**RECORDS SHOWN:**
(* ===== verification/OAuthByoidc.v ===== *)
(** * [oauth/byoidc.rs]: delegation to an external OIDC provider *)

From S2P Require Import Prelude RustStr Json Prog Kube Util Crates.
From S2P Require Import OAuthTypes OAuthEffects OAuthHelpers OAuthK8s OAuthHandlers.
Open Scope list_scope.
Open Scope Z_scope.

Section Byoidc.
Context {CR : Crates}.

(** ** [ExternalJwksCache] *)

Definition rewrite_to_internal (external_url issuer : string) : string :=
  match url_parse external_url with
  | None => external_url
  | Some ext =>
      match url_parse issuer with
      | None => external_url
      | Some iss =>
          let internal := url_set_path iss (url_path ext) in
          let internal := url_set_query internal (url_query ext) in
          url_as_str internal
      end
  end.

Definition http_get (url : string) : HttpReq := {|
  hr_method := "GET"; hr_url := url; hr_headers := []; hr_body := NoBody;
  hr_follow_redirects := true |}.

(** [client.get(url).send()] followed by [resp.json()] *)
Definition fetch_json (url : string) : prog serverE (option Value) :=
  r ⟵ http (HttpSend (http_get url));
  Ret (resp ← r; b ← hp_body resp; json_from_str b).

Definition discovery_of (doc : Value) : ExternalOidcDiscovery := {|
  authorization_endpoint := default "" (get_str "authorization_endpoint" doc);
  token_endpoint := default "" (get_str "token_endpoint" doc);
  userinfo_endpoint := default "" (get_str "userinfo_endpoint" doc);
  jwks_uri := default "" (get_str "jwks_uri" doc) |}.

(** One iteration of the loop over the keys of a JWKS document. *)
Definition add_jwk (new_keys : gmap string DecodingKey) (key : Value) : gmap string DecodingKey :=
  let kty := default "" (get_str "kty" key) in
  let kid := default "" (get_str "kid" key) in
  if negb (String.eqb kty "RSA") then new_keys
  else
    let n := default "" (get_str "n" key) in
    let e := default "" (get_str "e" key) in
    match from_rsa_components n e with
    | Some dk => <[kid := dk]> new_keys
    | None => new_keys
    end.

Definition jwks_keys (jwks : Value) : gmap string DecodingKey :=
  match get_array "keys" jwks with
  | Some keys => foldl add_jwk ∅ keys
  | None => ∅
  end.

Definition refresh (issuer : string) : prog serverE unit :=
  let issuer_trimmed := trim_end_matches "/"%char issuer in
  doc ⟵ fetch_json (issuer_trimmed +:+ "/.well-known/openid-configuration");
  match doc with
  | None => Ret tt
  | Some doc =>
      let disc := discovery_of doc in
      _ ⟵ http (ExtDiscWrite disc);
      if is_empty (jwks_uri disc) then Ret tt
      else
        jwks ⟵ fetch_json (rewrite_to_internal (jwks_uri disc) issuer_trimmed);
        match jwks with
        | None => Ret tt
        | Some jwks => http (ExtKeysWrite (jwks_keys jwks))
        end
  end.

(** [ExternalJwksCache::new]: up to five attempts, three seconds apart. *)
Fixpoint jwks_cache_attempts (attempts : nat) (issuer : string) : prog serverE unit :=
  match attempts with
  | O => Ret tt
  | S rest =>
      _ ⟵ refresh issuer;
      keys ⟵ http ExtKeysRead;
      if negb (bool_decide (keys = ∅ :> gmap string DecodingKey)) then Ret tt
      else match rest with
           | O => Ret tt
           | S _ => _ ⟵ trigger (SleepSecs 3); jwks_cache_attempts rest issuer
           end
  end.
Definition jwks_cache_new (issuer : string) : prog serverE unit := jwks_cache_attempts 5 issuer.

Definition validate_token (token : string) : prog serverE (option Value) :=
  match (b ← b64_url_decode (split_first "."%char token); json_from_str b) with
  | None => Ret None
  | Some header =>
      let kid := default "" (get_str "kid" header) in
      keys ⟵ http ExtKeysRead;
      match keys !! kid with
      | None => Ret None
      | Some dk => http (JwtDecode token dk)
      end
  end.

(** ** Endpoints *)

(** [None] when the [unwrap] of the rewritten URL panics. *)
Definition handle_byoidc_authorize (conf : OAuthConf) (req : Request) : prog serverE (option Response) :=
  match byoidc conf with
  | None => Ret (Some (text_response INTERNAL_SERVER_ERROR (line "BYOIDC not configured")))
  | Some cfg =>
  if negb (external_jwks conf)
  then Ret (Some (text_response INTERNAL_SERVER_ERROR (line "BYOIDC JWKS not loaded")))
  else
  disc ⟵ http ExtDiscRead;
  if is_empty (authorization_endpoint disc)
  then Ret (Some (text_response BAD_GATEWAY (line "external authorization_endpoint not discovered")))
  else
  let params := parse_query (req_query req) in
  let redirect_uri := default "" (params !! "redirect_uri") in
  let req_state := default "" (params !! "state") in
  match url_parse (authorization_endpoint disc) with
  | None => Ret (Some (text_response BAD_GATEWAY (line "invalid external authorization_endpoint")))
  | Some ext_url =>
      let base := "https://entra." +:+ DOMAIN in
      match url_parse (base +:+ url_path ext_url) with
      | None => Ret None
      | Some u =>
          let u := url_append_pair u "response_type" "code" in
          let u := url_append_pair u "client_id" (byoidc_client_id cfg) in
          let u := url_append_pair u "redirect_uri" redirect_uri in
          let u := url_append_pair u "scope" "openid email profile api://picoshift/.default" in
          let u := url_append_pair u "state" req_state in
          Ret (Some (Resp FOUND [("location", url_as_str u)] ""))
      end
  end end.

(** The user named by validated claims. *)
Definition claims_username (claims : Value) : string :=
  default "unknown"
    ((match get "preferred_username" claims with
      | Some v => Some v
      | None => match get "email" claims with
                | Some v => Some v
                | None => get "sub" claims
                end
      end) ≫= as_str).

Definition token_form (cfg : ByoidcConfig) (code redirect_uri : string) : list (string * string) :=
  [ ("grant_type", "authorization_code"); ("code", code);
    ("client_id", byoidc_client_id cfg); ("client_secret", byoidc_client_secret cfg);
    ("redirect_uri", redirect_uri) ].

Definition handle_byoidc_token (conf : OAuthConf) (b : string) : prog serverE Response :=
  match byoidc conf with
  | None => Ret (token_error INTERNAL_SERVER_ERROR "{'error':'byoidc_not_configured'}")
  | Some cfg =>
  if negb (external_jwks conf)
  then Ret (token_error INTERNAL_SERVER_ERROR "{'error':'byoidc_jwks_not_loaded'}")
  else
  disc ⟵ http ExtDiscRead;
  if is_empty (token_endpoint disc)
  then Ret (token_error BAD_GATEWAY "{'error':'no_external_token_endpoint'}")
  else
  let params := parse_form_body b in
  let code := default "" (params !! "code") in
  let redirect_uri := default "" (params !! "redirect_uri") in
  r ⟵ http (HttpSend {|
        hr_method := "POST"; hr_url := token_endpoint disc; hr_headers := [];
        hr_body := FormBody (token_form cfg code redirect_uri); hr_follow_redirects := true |});
  match r with
  | None => Ret (token_error BAD_GATEWAY "{'error':'token_exchange_failed'}")
  | Some resp =>
  match (x ← hp_body resp; json_from_str x) with
  | None => Ret (token_error BAD_GATEWAY "{'error':'token_parse_failed'}")
  | Some token_resp =>
      _ ⟵ (match get_str "access_token" token_resp with
           | None => Ret tt
           | Some access_token =>
               c ⟵ validate_token access_token;
               match c with
               | Some claims => ensure_user_and_identity (claims_username claims)
               | None =>
                   match get_str "id_token" token_resp with
                   | None => Ret tt
                   | Some id_token =>
                       c ⟵ validate_token id_token;
                       match c with
                       | Some claims => ensure_user_and_identity (claims_username claims)
                       | None => Ret tt
                       end
                   end
               end
           end);
      Ret (json_response OK (json_to_string token_resp))
  end end end.

Definition claims_groups (claims : Value) : list string :=
  match get_array "groups" claims with
  | Some arr => omap as_str arr
  | None => ["system:authenticated"]
  end.

Definition handle_byoidc_userinfo (conf : OAuthConf) (req : Request) : prog serverE Response :=
  if negb (external_jwks conf)
  then Ret (token_error INTERNAL_SERVER_ERROR "{'error':'byoidc_not_configured'}")
  else
  let auth := default "" (authorization_of req) in
  match strip_prefix "Bearer " auth with
  | None => Ret (token_error UNAUTHORIZED "{'error':'missing bearer token'}")
  | Some token =>
      c ⟵ validate_token token;
      match c with
      | Some claims =>
          let username := claims_username claims in
          let email := default "" (get_str "email" claims) in
          Ret (json_response OK (json_to_string (userinfo_body username (email, claims_groups claims))))
      | None => Ret (token_error UNAUTHORIZED "{'error':'invalid_token'}")
      end
  end.

Definition no_keys : Response := json_response OK (dq "{'keys':[]}").

Definition handle_byoidc_jwks (conf : OAuthConf) : prog serverE Response :=
  if negb (external_jwks conf) then Ret no_keys
  else match byoidc conf with
  | None => Ret no_keys
  | Some _ =>
      disc ⟵ http ExtDiscRead;
      if is_empty (jwks_uri disc) then Ret no_keys
      else
        r ⟵ http (HttpSend (http_get (jwks_uri disc)));
        Ret match (resp ← r; b ← hp_body resp; Some (response_text (hp_headers resp) b)) with
             | Some text => json_response OK text
             | None => no_keys
             end
  end.

Definition proxied_headers (hs : list (string * string)) : list (string * string) :=
  omap (fun name => v ← header_get name hs; Some (name, v))
    ["location"; "content-type"; "www-authenticate"; "cache-control"] ++
  List.filter (fun kv => String.eqb kv.1 "set-cookie") hs.

Definition handle_byoidc_proxy (conf : OAuthConf) (method path : string) (query : option string)
    (b : string) (content_type authorization : option string) : prog serverE Response :=
  match byoidc conf with
  | None => Ret (text_response BAD_GATEWAY (line "BYOIDC not configured"))
  | Some cfg =>
  match url_parse (issuer_url cfg) with
  | None => Ret (text_response BAD_GATEWAY (line "invalid issuer URL"))
  | Some u =>
      let base := url_scheme u +:+ "://" +:+ default "localhost" (url_host_str u) in
      let port := match url_port u with Some p => ":" +:+ pretty p | None => "" end in
      let target := base +:+ port +:+ path in
      let target := match query with Some q => target +:+ "?" +:+ q | None => target end in
      let auth_hdr := match authorization with Some a => [("authorization", a)] | None => [] end in
      let req :=
        if String.eqb method "POST" then {|
          hr_method := "POST"; hr_url := target;
          hr_headers := match content_type with Some ct => [("content-type", ct)] | None => [] end
                          ++ auth_hdr;
          hr_body := RawBody b; hr_follow_redirects := false |}
        else {|
          hr_method := "GET"; hr_url := target; hr_headers := auth_hdr;
          hr_body := NoBody; hr_follow_redirects := false |} in
      r ⟵ http (HttpSend req);
      Ret match r with
           | None => text_response BAD_GATEWAY (line "proxy request failed")
           | Some resp =>
               let st := hp_status resp in
               let st := if (100 <=? st) && (st <? 1000) then st else BAD_GATEWAY in
               Resp st (proxied_headers (hp_headers resp)) (default "" (hp_body resp))
           end
  end end.
End Byoidc.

**EXERCISE OBJECTIVE:** Could you print, word for word, the line containing "let st := if" and every line after it through the end of the records, and nothing else?

**RESULT OF THIS TASK:**
               let st := if (100 <=? st) && (st <? 1000) then st else BAD_GATEWAY in
               Resp st (proxied_headers (hp_headers resp)) (default "" (hp_body resp))
           end
  end end.
End Byoidc.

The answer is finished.